• _WHAT YOU ARE ASKED TO DO_: In your reply, write out the records exactly, each line intact.

• _DATASET CONTENT_:
(* ===== verification/VaultParser.v ===== *)
(** * What vaults answer ([vault/parser.go])

    A decoded JSON text is a [json].  [JsonText] is [encoding/json] and the number format of [strconv],
    of the standard library. *)

From S2P Require Import Prelude GoLang Config.

(** ** JSON values *)

(** [interface{}] as [json.Unmarshal] fills it. *)
#[local] Unset Elimination Schemes.
Inductive json :=
| JNull
| JBool (b : bool)
| JNum (f : spec_float)
| JStr (s : string)
| JArr (l : list json)
| JObj (m : gmap string json).
#[local] Set Elimination Schemes.

Class JsonText := {
  Unmarshal : string → result json;
  Marshal : json → result string;
  FormatFloat : spec_float → string }.    (* strconv, verb 'g', shortest *)

Definition go_type (j : json) : string :=
  match j with
  | JNull => "<nil>" | JBool _ => "bool" | JNum _ => "float64" | JStr _ => "string"
  | JArr _ => "[]interface {}" | JObj _ => "map[string]interface {}"
  end.

(** [strings.Split(s, c)] for a separator of one byte. *)
Fixpoint split_at (c : ascii) (s : string) : list string :=
  match s with
  | EmptyString => [EmptyString]
  | String a s =>
      if bool_decide (a = c) then EmptyString :: split_at c s
      else match split_at c s with
           | part :: rest => String a part :: rest
           | [] => [String a EmptyString]
           end
  end.

(** ** The parser *)

Record JsonPathParser := {
  jp_ListPath : string; jp_NameField : string; jp_ValuePath : string; jp_ValueField : string }.

(** A null value of the path gives a null: [%T] of nil is "<nil>". *)
Fixpoint navigate (parts : list string) (current : json) : result json :=
  match parts with
  | [] => inl current
  | part :: parts =>
      if bool_decide (part = "") then navigate parts current
      else match current with
           | JObj m =>
               match m !! part with
               | Some val => navigate parts val
               | None => inr ("path not found: " +:+ part)
               end
           | v => inr ("cannot navigate through " +:+ go_type v)
           end
  end.
Definition getValueAtPath (data : json) (path : string) : result json :=
  navigate (split_at "."%char path) data.

Section parser.
Context `{!JsonText}.

(** The verb [%v] on a value that is no string, array or object. *)
Definition format_v (j : json) : string :=
  match j with
  | JNull => "<nil>"
  | JBool b => if b then "true" else "false"
  | JNum f => FormatFloat f
  | JStr s => s
  | JArr _ | JObj _ => ""
  end.

(** What was decoded is always encoded again: the other branch is dead. *)
Definition valueToString (val : json) : string :=
  match val with
  | JArr _ | JObj _ => match Marshal val with inl s => s | inr _ => format_v val end
  | v => format_v v
  end.

(** [json.Unmarshal] into a [map[string]interface{}]: null leaves it nil. *)
Definition unmarshal_object (body : string) : result (gmap string json) :=
  match Unmarshal body with
  | inr err => inr err
  | inl (JObj m) => inl m
  | inl JNull => inl ∅
  | inl v => inr ("json: cannot unmarshal into Go value of type map[string]interface {}: " +:+ go_type v)
  end.

Definition array_of (v : option json) : option (list json) :=
  match v with Some (JArr l) => Some l | _ => None end.

(** The items of a list response: the path, then the usual fields. *)
Definition list_items (p : JsonPathParser) (data : gmap string json) : list json :=
  let items :=
    if bool_decide (jp_ListPath p ≠ "") then
      match getValueAtPath (JObj data) (jp_ListPath p) with
      | inl (JArr l) => l
      | _ => []
      end
    else [] in
  match items with
  | _ :: _ => items
  | [] =>
      match array_of (data !! "data") with
      | Some val => val
      | None =>
          match array_of (data !! "value") with
          | Some val => val
          | None => default [] (array_of (data !! "keys"))
          end
      end
  end.

Definition item_name (p : JsonPathParser) (item : json) : option string :=
  match item with
  | JObj m =>
      let nameField := if bool_decide (jp_NameField p = "") then "name" else jp_NameField p in
      match m !! nameField with Some (JStr name) => Some name | _ => None end
  | JStr str => Some str
  | _ => None
  end.

Definition ParseList (p : JsonPathParser) (body : string) : result (list string) :=
  match unmarshal_object body with
  | inr err => inr ("failed to parse JSON response: " +:+ err)
  | inl data => inl (omap (item_name p) (list_items p data))
  end.

Fixpoint first_member (fields : list string) (data : gmap string json) : option json :=
  match fields with
  | [] => None
  | f :: fields => match data !! f with Some v => Some v | None => first_member fields data end
  end.

Definition ParseGetValue (p : JsonPathParser) (body : string) : result string :=
  match unmarshal_object body with
  | inr err => inr ("failed to parse JSON response: " +:+ err)
  | inl data =>
      let at_path :=
        if bool_decide (jp_ValuePath p ≠ "") then getValueAtPath (JObj data) (jp_ValuePath p)
        else inr "" in
      match at_path with
      | inl val => inl (valueToString val)
      | inr _ =>
          let field := if bool_decide (jp_ValueField p ≠ "") then data !! jp_ValueField p
                       else None in
          match field with
          | Some val => inl (valueToString val)
          | None =>
              match first_member ["value"; "data"; "secret"] data with
              | Some val => inl (valueToString val)
              | None => inr "could not extract value from response"
              end
          end
      end
  end.
End parser.

Definition path_parser (l n v : string) : JsonPathParser :=
  {| jp_ListPath := l; jp_NameField := n; jp_ValuePath := v; jp_ValueField := "" |}.

Definition GetParserForVaultType (vaultType : string) : JsonPathParser :=
  let t := ToLower vaultType in
  if bool_decide (t = "vaultwarden") then path_parser "data" "name" "data"
  else if bool_decide (t = "bitwarden") then path_parser "data" "name" "data"
  else if bool_decide (t = "vault") then path_parser "data.keys" "key" "data.data"
  else if bool_decide (t = "azure") then path_parser "value" "name" "value"
  else if bool_decide (t = "keeper") then path_parser "records" "title" "data"
  else if bool_decide (t = "aws") then path_parser "SecretList" "Name" "SecretString"
  else path_parser "data" "name" "value".

Definition NewParserFromConfig (cfg : option ResponseParserConfig) : JsonPathParser :=
  match cfg with
  | None => GetParserForVaultType "generic"
  | Some cfg => path_parser (rp_ListPath cfg) (rp_NameField cfg) (rp_ValuePath cfg)
  end.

• _YOUR SOLUTION_:
(* ===== verification/VaultParser.v ===== *)
(** * What vaults answer ([vault/parser.go])

    A decoded JSON text is a [json].  [JsonText] is [encoding/json] and the number format of [strconv],
    of the standard library. *)

From S2P Require Import Prelude GoLang Config.

(** ** JSON values *)

(** [interface{}] as [json.Unmarshal] fills it. *)
#[local] Unset Elimination Schemes.
Inductive json :=
| JNull
| JBool (b : bool)
| JNum (f : spec_float)
| JStr (s : string)
| JArr (l : list json)
| JObj (m : gmap string json).
#[local] Set Elimination Schemes.

Class JsonText := {
  Unmarshal : string → result json;
  Marshal : json → result string;
  FormatFloat : spec_float → string }.    (* strconv, verb 'g', shortest *)

Definition go_type (j : json) : string :=
  match j with
  | JNull => "<nil>" | JBool _ => "bool" | JNum _ => "float64" | JStr _ => "string"
  | JArr _ => "[]interface {}" | JObj _ => "map[string]interface {}"
  end.

(** [strings.Split(s, c)] for a separator of one byte. *)
Fixpoint split_at (c : ascii) (s : string) : list string :=
  match s with
  | EmptyString => [EmptyString]
  | String a s =>
      if bool_decide (a = c) then EmptyString :: split_at c s
      else match split_at c s with
           | part :: rest => String a part :: rest
           | [] => [String a EmptyString]
           end
  end.

(** ** The parser *)

Record JsonPathParser := {
  jp_ListPath : string; jp_NameField : string; jp_ValuePath : string; jp_ValueField : string }.

(** A null value of the path gives a null: [%T] of nil is "<nil>". *)
Fixpoint navigate (parts : list string) (current : json) : result json :=
  match parts with
  | [] => inl current
  | part :: parts =>
      if bool_decide (part = "") then navigate parts current
      else match current with
           | JObj m =>
               match m !! part with
               | Some val => navigate parts val
               | None => inr ("path not found: " +:+ part)
               end
           | v => inr ("cannot navigate through " +:+ go_type v)
           end
  end.
Definition getValueAtPath (data : json) (path : string) : result json :=
  navigate (split_at "."%char path) data.

Section parser.
Context `{!JsonText}.

(** The verb [%v] on a value that is no string, array or object. *)
Definition format_v (j : json) : string :=
  match j with
  | JNull => "<nil>"
  | JBool b => if b then "true" else "false"
  | JNum f => FormatFloat f
  | JStr s => s
  | JArr _ | JObj _ => ""
  end.

(** What was decoded is always encoded again: the other branch is dead. *)
Definition valueToString (val : json) : string :=
  match val with
  | JArr _ | JObj _ => match Marshal val with inl s => s | inr _ => format_v val end
  | v => format_v v
  end.

(** [json.Unmarshal] into a [map[string]interface{}]: null leaves it nil. *)
Definition unmarshal_object (body : string) : result (gmap string json) :=
  match Unmarshal body with
  | inr err => inr err
  | inl (JObj m) => inl m
  | inl JNull => inl ∅
  | inl v => inr ("json: cannot unmarshal into Go value of type map[string]interface {}: " +:+ go_type v)
  end.

Definition array_of (v : option json) : option (list json) :=
  match v with Some (JArr l) => Some l | _ => None end.

(** The items of a list response: the path, then the usual fields. *)
Definition list_items (p : JsonPathParser) (data : gmap string json) : list json :=
  let items :=
    if bool_decide (jp_ListPath p ≠ "") then
      match getValueAtPath (JObj data) (jp_ListPath p) with
      | inl (JArr l) => l
      | _ => []
      end
    else [] in
  match items with
  | _ :: _ => items
  | [] =>
      match array_of (data !! "data") with
      | Some val => val
      | None =>
          match array_of (data !! "value") with
          | Some val => val
          | None => default [] (array_of (data !! "keys"))
          end
      end
  end.

Definition item_name (p : JsonPathParser) (item : json) : option string :=
  match item with
  | JObj m =>
      let nameField := if bool_decide (jp_NameField p = "") then "name" else jp_NameField p in
      match m !! nameField with Some (JStr name) => Some name | _ => None end
  | JStr str => Some str
  | _ => None
  end.

Definition ParseList (p : JsonPathParser) (body : string) : result (list string) :=
  match unmarshal_object body with
  | inr err => inr ("failed to parse JSON response: " +:+ err)
  | inl data => inl (omap (item_name p) (list_items p data))
  end.

Fixpoint first_member (fields : list string) (data : gmap string json) : option json :=
  match fields with
  | [] => None
  | f :: fields => match data !! f with Some v => Some v | None => first_member fields data end
  end.

Definition ParseGetValue (p : JsonPathParser) (body : string) : result string :=
  match unmarshal_object body with
  | inr err => inr ("failed to parse JSON response: " +:+ err)
  | inl data =>
      let at_path :=
        if bool_decide (jp_ValuePath p ≠ "") then getValueAtPath (JObj data) (jp_ValuePath p)
        else inr "" in
      match at_path with
      | inl val => inl (valueToString val)
      | inr _ =>
          let field := if bool_decide (jp_ValueField p ≠ "") then data !! jp_ValueField p
                       else None in
          match field with
          | Some val => inl (valueToString val)
          | None =>
              match first_member ["value"; "data"; "secret"] data with
              | Some val => inl (valueToString val)
              | None => inr "could not extract value from response"
              end
          end
      end
  end.
End parser.

Definition path_parser (l n v : string) : JsonPathParser :=
  {| jp_ListPath := l; jp_NameField := n; jp_ValuePath := v; jp_ValueField := "" |}.

Definition GetParserForVaultType (vaultType : string) : JsonPathParser :=
  let t := ToLower vaultType in
  if bool_decide (t = "vaultwarden") then path_parser "data" "name" "data"
  else if bool_decide (t = "bitwarden") then path_parser "data" "name" "data"
  else if bool_decide (t = "vault") then path_parser "data.keys" "key" "data.data"
  else if bool_decide (t = "azure") then path_parser "value" "name" "value"
  else if bool_decide (t = "keeper") then path_parser "records" "title" "data"
  else if bool_decide (t = "aws") then path_parser "SecretList" "Name" "SecretString"
  else path_parser "data" "name" "value".

Definition NewParserFromConfig (cfg : option ResponseParserConfig) : JsonPathParser :=
  match cfg with
  | None => GetParserForVaultType "generic"
  | Some cfg => path_parser (rp_ListPath cfg) (rp_NameField cfg) (rp_ValuePath cfg)
  end.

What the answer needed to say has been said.